▶ _DATASET EXCERPTS_:
(** * dxf_to_shapefile.py: DXF polygon to Shapefile conversion

    A shallow embedding of [src/dxf_to_shapefile.py] and the properties of
    its four pipeline stages: [encontrar_poligono_por_id] (entity locator),
    [extrair_coordenadas_poligono] (ring extractor),
    [converter_coordenadas_utm] (coordinate normalisation) and
    [criar_shapefile] (vector writer).

    Python values are modelled as follows.
    - [str] is [string]; the script only compares strings and upper-cases
      the hemisphere, and the model covers ASCII text ([upper] leaves other
      bytes alone).
    - [int] is [Z].
    - A coordinate ([float]) is a value of a type [coord] with decidable
      equality: [==] on floats other than NaN.  [round(float(x), 16)] is
      the function [round16], supplied by the environment.
    - A [list] that is mutated through a reference lives in a store
      ([heap]), addressed by a location.
    - The shapely / geopandas / pyproj calls are taken from an environment
      ([library]); each of them may raise. *)

From Stdlib Require Import ZArith Ascii String.
From stdpp Require Import base decidable option list strings gmap.

Local Open Scope string_scope.
Local Open Scope list_scope.
Local Open Scope Z_scope.

(** ** Strings *)

Module Str.

(** [c.upper()] for one ASCII character. *)
Definition upper_ascii (c : ascii) : ascii :=
  let n := N_of_ascii c in
  if ((97 <=? n) && (n <=? 122))%N then ascii_of_N (n - 32) else c.

(** [s.upper()] *)
Fixpoint upper (s : string) : string :=
  match s with
  | EmptyString => EmptyString
  | String c s' => String (upper_ascii c) (upper s')
  end.

End Str.

(** ** Coordinate-system code (lines 89-95 of [criar_shapefile]) *)

(** [if hemisferio.upper() == 'S': 32700 + int(zona_utm) else: 32600 + int(zona_utm)].
    The zone is the integer [int(zona_utm)]. *)
Definition epsg_code (hemisferio : string) (zona_utm : Z) : Z :=
  if decide (Str.upper hemisferio = "S")
  then 32700 + zona_utm
  else 32600 + zona_utm.

(** ** Exceptions and results *)

(** The two handlers of [main] tell [Exception] (and its subclasses, named
    by [what]) from [KeyboardInterrupt], which is not an [Exception]. *)
Inductive exn : Type :=
  | Exception (what : string)
  | KeyboardInterrupt.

▶ _DIRECTIONS_:
The entire listing above should be returned exactly as written.

▶ _FINISHED TASK_:
(** * dxf_to_shapefile.py: DXF polygon to Shapefile conversion

    A shallow embedding of [src/dxf_to_shapefile.py] and the properties of
    its four pipeline stages: [encontrar_poligono_por_id] (entity locator),
    [extrair_coordenadas_poligono] (ring extractor),
    [converter_coordenadas_utm] (coordinate normalisation) and
    [criar_shapefile] (vector writer).

    Python values are modelled as follows.
    - [str] is [string]; the script only compares strings and upper-cases
      the hemisphere, and the model covers ASCII text ([upper] leaves other
      bytes alone).
    - [int] is [Z].
    - A coordinate ([float]) is a value of a type [coord] with decidable
      equality: [==] on floats other than NaN.  [round(float(x), 16)] is
      the function [round16], supplied by the environment.
    - A [list] that is mutated through a reference lives in a store
      ([heap]), addressed by a location.
    - The shapely / geopandas / pyproj calls are taken from an environment
      ([library]); each of them may raise. *)

From Stdlib Require Import ZArith Ascii String.
From stdpp Require Import base decidable option list strings gmap.

Local Open Scope string_scope.
Local Open Scope list_scope.
Local Open Scope Z_scope.

(** ** Strings *)

Module Str.

(** [c.upper()] for one ASCII character. *)
Definition upper_ascii (c : ascii) : ascii :=
  let n := N_of_ascii c in
  if ((97 <=? n) && (n <=? 122))%N then ascii_of_N (n - 32) else c.

(** [s.upper()] *)
Fixpoint upper (s : string) : string :=
  match s with
  | EmptyString => EmptyString
  | String c s' => String (upper_ascii c) (upper s')
  end.

End Str.

(** ** Coordinate-system code (lines 89-95 of [criar_shapefile]) *)

(** [if hemisferio.upper() == 'S': 32700 + int(zona_utm) else: 32600 + int(zona_utm)].
    The zone is the integer [int(zona_utm)]. *)
Definition epsg_code (hemisferio : string) (zona_utm : Z) : Z :=
  if decide (Str.upper hemisferio = "S")
  then 32700 + zona_utm
  else 32600 + zona_utm.

(** ** Exceptions and results *)

(** The two handlers of [main] tell [Exception] (and its subclasses, named
    by [what]) from [KeyboardInterrupt], which is not an [Exception]. *)
Inductive exn : Type :=
  | Exception (what : string)
  | KeyboardInterrupt.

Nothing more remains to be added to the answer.